Lemma trace_call PAGE_SHIFT M p ts i t e size evs s :
  ts !! i = Some t -> resting t = true ->
  psys_trace PAGE_SHIFT M (PSys p (<[i:=Start e size]> ts)) evs s ->
  psys_trace PAGE_SHIFT M (PSys p ts) (EvCall i e size :: evs) s.
Proof. intros Ht Hr Htr. eapply tr_cons; [by eapply ps_call|done]. Qed.

Lemma pool_budget_concurrent_witness :
  exists s, psys_trace 14 1 (PSys (ane_t6021_pool_init 1 256) (replicate 2 Idle)) race_events s /\
  ps_calls s = [Done None; Done (Some ENOSPC)] /\ sec_bytes (ps_pool s) = 786432 /\
  0 <= sumz (charge 14) (p_list (ps_pool s)) <= 1 * 2 ^ 20.
Proof.
  assert (exists s, psys_trace 14 1 (PSys (ane_t6021_pool_init 1 256) (replicate 2 Idle)) race_events s /\
            ps_calls s = [Done None; Done (Some ENOSPC)] /\ sec_bytes (ps_pool s) = 786432)
    as (s & Htr & Hcalls & Hsec).
  { eexists. split; [|split].
    { unfold race_events.
      repeat first [eapply trace_step; [vm_compute; reflexivity|vm_compute; reflexivity|]
                   |eapply trace_call; [vm_compute; reflexivity|reflexivity|]
                   |apply tr_nil]. }
    all: reflexivity. }
  exists s. split; [exact Htr|]. split; [exact Hcalls|]. split; [exact Hsec|].
  apply (pool_budget_concurrent 14 1 1 256 2 race_events s); [lia|lia|vm_compute; discriminate|exact Htr].
Defined.

(** The park, run alone: with the budget off it drains the pool and
    refuses; a size under the floor or over the budget changes nothing; every
    other park succeeds, after releasing exactly the shortest run of oldest
    section entries that makes room, and leaves io entries, order and
    accounting intact. The call is a run of the atomic operations that the
    concurrent system interleaves. *)
Theorem pool_park_exact {C} PAGE_SHIFT (release : pool_ent -> C -> C) p ent size c :
  pool_wf PAGE_SHIFT 0 p -> in_range 32 (max_mb p) -> sec_bytes p < 2 ^ 63 ->
  twp (ane_t6021_pool_park PAGE_SHIFT release p ent size c) (fun r =>
    park_outcome PAGE_SHIFT release p ent size c r /\
    exists rs, park_exec PAGE_SHIFT p (Start ent size) rs r.1.1 (Done r.2) /\
               r.1.2 = release_all release rs c).
Proof.
  intros Hwf Hm Hs. destruct (twp_ex _ _ (pool_park_spec PAGE_SHIFT release p ent size c Hwf Hm Hs))
    as ([[p' c'] st] & He & Hout).
  pose proof (pool_park_exec PAGE_SHIFT release p ent size c p' c' st He) as Hex.
  rewrite He. by split.
Qed.

Definition demo_pool : pool :=
  Pool [PoolEnt 1 524288 true; PoolEnt 2 16384 false; PoolEnt 3 262144 true] 786432 1 16.

Lemma pool_park_exact_witness :
  exists p', ane_t6021_pool_park 14 (fun e c => c ++ [ent_id e]) demo_pool (PoolEnt 4 0 false) 600000 []
             = Ret (p', [1], None) /\
  exists rs, park_exec 14 demo_pool (Start (PoolEnt 4 0 false) 600000) rs p' (Done None).
Proof.
  pose proof (pool_park_exact 14 (fun e c => c ++ [ent_id e]) demo_pool (PoolEnt 4 0 false) 600000 []) as H.
  assert (exists p', ane_t6021_pool_park 14 (fun e c => c ++ [ent_id e]) demo_pool (PoolEnt 4 0 false) 600000 []
             = Ret (p', [1], None)) as [p' E] by (eexists; vm_compute; reflexivity).
  exists p'. split; [exact E|]. rewrite E in H.
  destruct H as [_ (rs & Hex & _)];
    [vm_compute; repeat split; congruence|vm_compute; repeat split; congruence|reflexivity|].
  exists rs. exact Hex.
Defined.

(** C39. The retry loop of [BO_INIT] always returns: it makes one attempt more
    than it evicts, each eviction frees the oldest section entry, it stops at
    the first status that is not [-ENOMEM] or [-ENOSPC], and it reports one of
    those two only when no section entry is left to give back. *)
Theorem pool_alloc_retry_complete {C} PAGE_SHIFT (release : pool_ent -> C -> C) attempt p c :
  pool_wf PAGE_SHIFT 0 p ->
  twp (ane_t6021_pool_alloc_retry PAGE_SHIFT release attempt p c)
    (retry_outcome PAGE_SHIFT release attempt p c).
Proof. apply alloc_retry_spec. Qed.

Lemma pool_alloc_retry_complete_witness :
  twp (ane_t6021_pool_alloc_retry 14 (fun _ c => c + 1)
         (fun c => (c, if bool_decide (c < 2) then Some ENOMEM else None)) demo_pool 0)
      (fun r => exists k, evicted 14 0 k demo_pool r.1.1).
Proof.
  eapply twp_mono.
  - apply (pool_alloc_retry_complete 14 (fun _ c => c + 1)
             (fun c => (c, if bool_decide (c < 2) then Some ENOMEM else None)) demo_pool 0).
    vm_compute. repeat split; congruence.
  - intros [[p' c'] st] (k & Hev & _). by exists k.
Defined.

▸ TRY IT:
Give back, word for word, the lines of the records that run from the one holding "- apply (pool_alloc_retry_complete" to the very last.

▸ ANSWER:
  - apply (pool_alloc_retry_complete 14 (fun _ c => c + 1)
             (fun c => (c, if bool_decide (c < 2) then Some ENOMEM else None)) demo_pool 0).
    vm_compute. repeat split; congruence.
  - intros [[p' c'] st] (k & Hev & _). by exists k.
Defined.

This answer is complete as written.